The Misfits (Os Inadaptados, 1961) tornar-se-ia o primeiro e único filme escrito para Marilyn por Arthur Miller (dramaturgo e marido da actriz), numa obra que conjugava, nas boas práticas publicitárias de Hollywood, talento e celebridade, pois para além da estrela juntou o cineasta John Huston e mais duas figuras maiores da paisagem dos media: Clark Gable e Montgomery Clift.
Na primeira sequência entregue a Clark Gable, ele está a despedir-se de uma mulher na estação de comboios; ela, chorosa, diz-lhe que não acredita que se voltem a encontrar e o espectador começa logo a convocar a carga de mais de 30 anos de Hollywood de personagens de Gable, aqui com cerca de 60 anos, a interpretar o tradicional mulherengo (mas sempre um cavalheiro), aqui um cowboy, que responde por Gaylord Langland.
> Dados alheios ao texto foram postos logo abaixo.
(** The whole matching, whatever the records and the cache hold: the
    guard is the list of the descriptions written so far. *)
Lemma for_db1_shape (l1 l2 : list Product) (g : list value) (c : lru) :
  exists r c' rows,
    for_db1 l1 l2 g c = (r, c', map SinkWriterow rows)
    /\ (forall g', r = Ok g' -> g' = g ++ map row_description rows)
    /\ (NoDup g -> NoDup (g ++ map row_description rows)).
Proof.
  revert g c. induction l1 as [|p rest IH]; intros g c.
  - exists (Ok g), c, []. simpl. repeat split.
    + intros g' [= <-]. now rewrite app_nil_r.
    + now rewrite app_nil_r.
  - rewrite for_db1_cons.
    destruct (for_db2_shape p l2 g c) as (r1 & c1 & rows1 & E1 & Hg1 & Hr1).
    rewrite E1.
    assert (N1 : NoDup g -> NoDup (g ++ map row_description rows1)).
    { intros Hg. destruct Hr1 as [-> | (Hf & s & _ & ->)]; simpl.
      - now rewrite app_nil_r.
      - apply NoDup_snoc; [assumption | now apply py_in_not_In]. }
    destruct r1 as [g1|e].
    + specialize (Hg1 g1 eq_refl). subst g1.
      destruct (IH (g ++ map row_description rows1) c1)
        as (r & c' & rows2 & E2 & Hg2 & N2).
      rewrite E2. exists r, c', (rows1 ++ rows2).
      rewrite !map_app, app_assoc. repeat split; auto.
    + exists (Raise e), c1, rows1. repeat split; auto; discriminate.
Qed.

End LoopFacts.

(** ** Reading the sources *)

Lemma sink_events_source_rows (id : db_id) (rows : list (list value)) :
  sink_events (map (SourceRow id) rows) = [].
Proof. induction rows as [|r rows IH]; simpl; [reflexivity | exact IH]. Qed.

Lemma sink_events_app (t1 t2 : trace) :
  sink_events (t1 ++ t2) = sink_events t1 ++ sink_events t2.
Proof. apply filter_app. Qed.

Lemma sink_events_rows (rows : list (list value)) :
  sink_events (map SinkWriterow rows) = map SinkWriterow rows.
Proof. induction rows as [|r rows IH]; simpl; [reflexivity | now rewrite IH]. Qed.

Lemma written_source_rows (id : db_id) (rows : list (list value)) :
  written (map (SourceRow id) rows) = [].
Proof. induction rows as [|r rows IH]; simpl; [reflexivity | exact IH]. Qed.

(** Reading leaves the cache alone and touches the source only. *)
Lemma iter_products_shape (id : db_id) (src : list read_step) (c : lru) :
  exists r rows, iter_products id src c = (r, c, map (SourceRow id) rows).
Proof.
  induction src as [|[row|e] rest IH]; cbn [iter_products].
  - now exists (Ok []), [].
  - destruct IH as (r & rows & E).
    unfold bind, emit, getitem.
    destruct row as [|d [|pr tl]]; simpl.
    + now exists (Raise IndexError), [[]].
    + now exists (Raise IndexError), [[d]].
    + rewrite E. destruct r as [ps|e]; simpl.
      * exists (Ok ({| description := d; price := pr |} :: ps)),
               ((d :: pr :: tl) :: rows).
        now rewrite app_nil_r.
      * now exists (Raise e), ((d :: pr :: tl) :: rows).
  - now exists (Raise e), [].
Qed.

Lemma _iter_products_from_db_shape (id : db_id) (db : option BaseReadDB)
    (c : lru) :
  exists r rows,
    _iter_products_from_db id db c = (r, c, map (SourceRow id) rows).
Proof.
  destruct db as [src|]; simpl.
  - apply iter_products_shape.
  - now exists (Raise AttributeError), [].
Qed.

Lemma iter_products_source_of (id : db_id) (l : list Product) (c : lru) :
  iter_products id (source_of (map row_of l)) c
  = (Ok l, c, map (SourceRow id) (map row_of l)).
Proof.
  induction l as [|[d pr] l IH]; [reflexivity|].
  unfold source_of in *. cbn [map iter_products row_of description price].
  unfold bind, emit, getitem. simpl. rewrite IH. simpl.
  now rewrite app_nil_r.
Qed.

Section RunFacts.
Context {U : Unicodedata}.

(** The three ways a run goes: the first source fails, the second source
    fails, or both are materialised and the sink is opened, written to and
    finalised. *)
Lemma run_cases (self : Migrate) (c : lru) :
  (exists e rows1,
      _iter_products_from_db Db1 (db1 self) c
      = (Raise e, c, map (SourceRow Db1) rows1)
      /\ run self c = (Raise e, c, map (SourceRow Db1) rows1))
  \/ (exists l1 rows1 e rows2,
      _iter_products_from_db Db1 (db1 self) c
      = (Ok l1, c, map (SourceRow Db1) rows1)
      /\ _iter_products_from_db Db2 (db2 self) c
         = (Raise e, c, map (SourceRow Db2) rows2)
      /\ run self c
         = (Raise e, c,
            map (SourceRow Db1) rows1 ++ map (SourceRow Db2) rows2))
  \/ (exists l1 rows1 l2 rows2 r c' rows,
      _iter_products_from_db Db1 (db1 self) c
      = (Ok l1, c, map (SourceRow Db1) rows1)
      /\ _iter_products_from_db Db2 (db2 self) c
         = (Ok l2, c, map (SourceRow Db2) rows2)
      /\ for_db1 l1 l2 [] c = (r, c', map SinkWriterow rows)
      /\ run self c
         = (unit_outcome r, c',
            map (SourceRow Db1) rows1 ++ map (SourceRow Db2) rows2
              ++ SinkEnter :: map SinkWriterow rows ++ [SinkExit])).
Proof.
  unfold run.
  destruct (_iter_products_from_db_shape Db1 (db1 self) c)
    as (r1 & rows1 & E1).
  destruct (_iter_products_from_db_shape Db2 (db2 self) c)
    as (r2 & rows2 & E2).
  destruct r1 as [l1|e1].
  - destruct r2 as [l2|e2].
    + right. right.
      destruct (for_db1_shape l1 l2 [] c) as (r & c' & rows & E & _ & _).
      exists l1, rows1, l2, rows2, r, c', rows.
      repeat split; try assumption.
      unfold bind at 1. rewrite E1. unfold bind at 1. rewrite E2.
      unfold with_output, finally, bind, emit, ret. rewrite E.
      destruct r; simpl; now rewrite ?app_nil_r.
    + right. left. exists l1, rows1, e2, rows2.
      repeat split; try assumption.
      unfold bind at 1. rewrite E1. unfold bind at 1. now rewrite E2.
  - left. exists e1, rows1. split; [assumption|].
    unfold bind at 1. now rewrite E1.
Qed.

End RunFacts.

(** ** The run on text records computes the first-match reconciliation *)

Section Refinement.
Context {U : Unicodedata}.

Lemma first_match_cons (p s : Product) (rest : list Product) :
  first_match p (s :: rest)
  = if matches p s then Some s else first_match p rest.
Proof. reflexivity. Qed.

Lemma first_match_app (p s : Product) (pre post : list Product) :
  Forall (fun x => matches p x = false) pre ->
  matches p s = true ->
  first_match p (pre ++ s :: post) = Some s.
Proof.
  intros Hpre Hs. induction Hpre as [|x pre Hx _ IH]; cbn [app].
  - now rewrite first_match_cons, Hs.
  - now rewrite first_match_cons, Hx.
Qed.

Lemma first_match_none (p : Product) (l : list Product) :
  Forall (fun x => matches p x = false) l -> first_match p l = None.
Proof.
  intros H. induction H as [|x l Hx _ IH]; [reflexivity|].
  now rewrite first_match_cons, Hx.
Qed.

Lemma pass_rows_guarded (p : Product) (l : list Product) (g : list value) :
  pass_rows p l (g ++ [description p]) = [].
Proof.
  unfold pass_rows.
  replace (py_in (description p) (g ++ [description p])) with true;
    [reflexivity|].
  symmetry. apply py_in_In, in_app_iff. right. now left.
Qed.

Lemma for_db2_text (p : Product) (l : list Product) (g : list value)
    (c : lru) :
  is_text p = true -> forallb is_text l = true -> cache_ok c ->
  exists c',
    for_db2 p l g c
    = (Ok (g ++ map row_description (pass_rows p l g)), c',
       map SinkWriterow (pass_rows p l g))
    /\ cache_ok c'.
Proof.
  intros Hp. revert g c. induction l as [|s rest IH]; intros g c Hl Hc.
  - exists c. split; [|assumption]. unfold pass_rows. simpl.
    destruct (py_in (description p) g); simpl; now rewrite app_nil_r.
  - simpl in Hl. apply andb_prop in Hl. destruct Hl as [Hs Hrest].
    rewrite for_db2_cons.
    destruct (Product_eq_matches p s Hp Hs Hc) as (c1 & E & Hc1).
    rewrite E. unfold pass_rows. rewrite first_match_cons.
    destruct (matches p s) eqn:Hm.
    + destruct (py_in (description p) g) eqn:Hin.
      * destruct (IH g c1 Hrest Hc1) as (c' & E' & Hc').
        rewrite E'. unfold pass_rows. rewrite Hin. now exists c'.
      * destruct (IH (g ++ [description p]) c1 Hrest Hc1)
          as (c' & E' & Hc').
        rewrite E', pass_rows_guarded. simpl. rewrite app_nil_r.
        now exists c'.
    + destruct (IH g c1 Hrest Hc1) as (c' & E' & Hc').
      rewrite E'. unfold pass_rows. now exists c'.
Qed.

Lemma spec_reconcile_cons (p : Product) (rest l2 : list Product)
    (g : list value) :
  spec_reconcile (p :: rest) l2 g
  = pass_rows p l2 g
      ++ spec_reconcile rest l2 (g ++ map row_description (pass_rows p l2 g)).
Proof.
  cbn [spec_reconcile]. unfold pass_rows.
  destruct (first_match p l2) as [s|];
    destruct (py_in (description p) g); simpl;
    now rewrite ?app_nil_r.
Qed.

Lemma for_db1_text (l1 l2 : list Product) (g : list value) (c : lru) :
  forallb is_text l1 = true -> forallb is_text l2 = true -> cache_ok c ->
  exists c',
    for_db1 l1 l2 g c
    = (Ok (g ++ map row_description (spec_reconcile l1 l2 g)), c',
       map SinkWriterow (spec_reconcile l1 l2 g))
    /\ cache_ok c'.
Proof.
  revert g c. induction l1 as [|p rest IH]; intros g c H1 H2 Hc.
  - exists c. simpl. now rewrite app_nil_r.
  - simpl in H1. apply andb_prop in H1. destruct H1 as [Hp Hrest].
    rewrite for_db1_cons.
    destruct (for_db2_text p l2 g Hp H2 Hc) as (c1 & E1 & Hc1).
    rewrite E1.
    destruct (IH (g ++ map row_description (pass_rows p l2 g)) c1
                 Hrest H2 Hc1) as (c' & E' & Hc').
    rewrite E', spec_reconcile_cons, !map_app, app_assoc.
    now exists c'.
Qed.

(** The run on two materialised catalogues of text records. *)
Lemma run_text (primary secondary : list Product) (c : lru) :
  forallb is_text primary = true -> forallb is_text secondary = true ->
  cache_ok c ->
  exists c',
    run (migrate_of primary secondary) c
    = (Ok tt, c',
       map (SourceRow Db1) (map row_of primary)
         ++ map (SourceRow Db2) (map row_of secondary)
         ++ SinkEnter
            :: map SinkWriterow (spec_reconcile primary secondary [])
            ++ [SinkExit])
    /\ cache_ok c'.
Proof.
  intros H1 H2 Hc.
  destruct (for_db1_text primary secondary [] H1 H2 Hc) as (c' & E & Hc').
  exists c'. split; [|assumption].
  unfold run, migrate_of, set_db1, set_db2, Migrate_init. simpl.
  unfold bind at 1. rewrite iter_products_source_of.
  unfold bind at 1. rewrite iter_products_source_of.
  unfold with_output, finally, bind, emit, ret. rewrite E. simpl.
  now rewrite app_nil_r.
Qed.

Lemma written_run_text (primary secondary : list Product) (c : lru) :
  forallb is_text primary = true -> forallb is_text secondary = true ->
  cache_ok c ->
  written (trace_of (run (migrate_of primary secondary) c))
  = spec_reconcile primary secondary [].
Proof.
  intros H1 H2 Hc. destruct (run_text primary secondary H1 H2 Hc) as (c' & E & _).
  rewrite E. unfold trace_of. simpl.
  rewrite !written_app, !written_source_rows. simpl.
  now rewrite written_app, written_rows, app_nil_r.
Qed.

(** *** Facts on the first-match reconciliation *)

Lemma spec_reconcile_app (l l' l2 : list Product) (g : list value) :
  spec_reconcile (l ++ l') l2 g
  = spec_reconcile l l2 g
      ++ spec_reconcile l' l2
           (g ++ map row_description (spec_reconcile l l2 g)).
Proof.
  revert g. induction l as [|p l IH]; intros g.
  - simpl. now rewrite app_nil_r.
  - rewrite <- app_comm_cons, !spec_reconcile_cons, IH.
    now rewrite map_app, !app_assoc.
Qed.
No primeiro encontro de Gable com Marilyn (Roslyn Tabor), ela fala-lhe de uma mãe ausente na infância e diz-lhe que não chegou a completar o secundário, mas que é uma mulher independente. Ao comentário dele – de que isso é uma boa notícia, Roslyn pergunta-lhe se ele não gosta de mulheres instruídas. O trabalho de composição de Marilyn, em paralelo com o guião do marido, convoca o seu percurso em Hollywood, feito das suas inseguranças, olhada pelo público e pela indústria como uma playmate, a quem poucos atribuíam talento e motivação para representar, em algo que a estrela passou grande parte do tempo a tentar contrariar. Os outros personagens também participam dessa arquitectura de Hollywood, como quando Isabelle Steers, a senhoria (interpretada por Thelma Ritter, uma das grandes secundárias da indústria dos sonhos), diz a Roslyn que ela é uma ingénua, pois os cowboys intitulam-se os últimos homens na Terra, mas não são confiáveis.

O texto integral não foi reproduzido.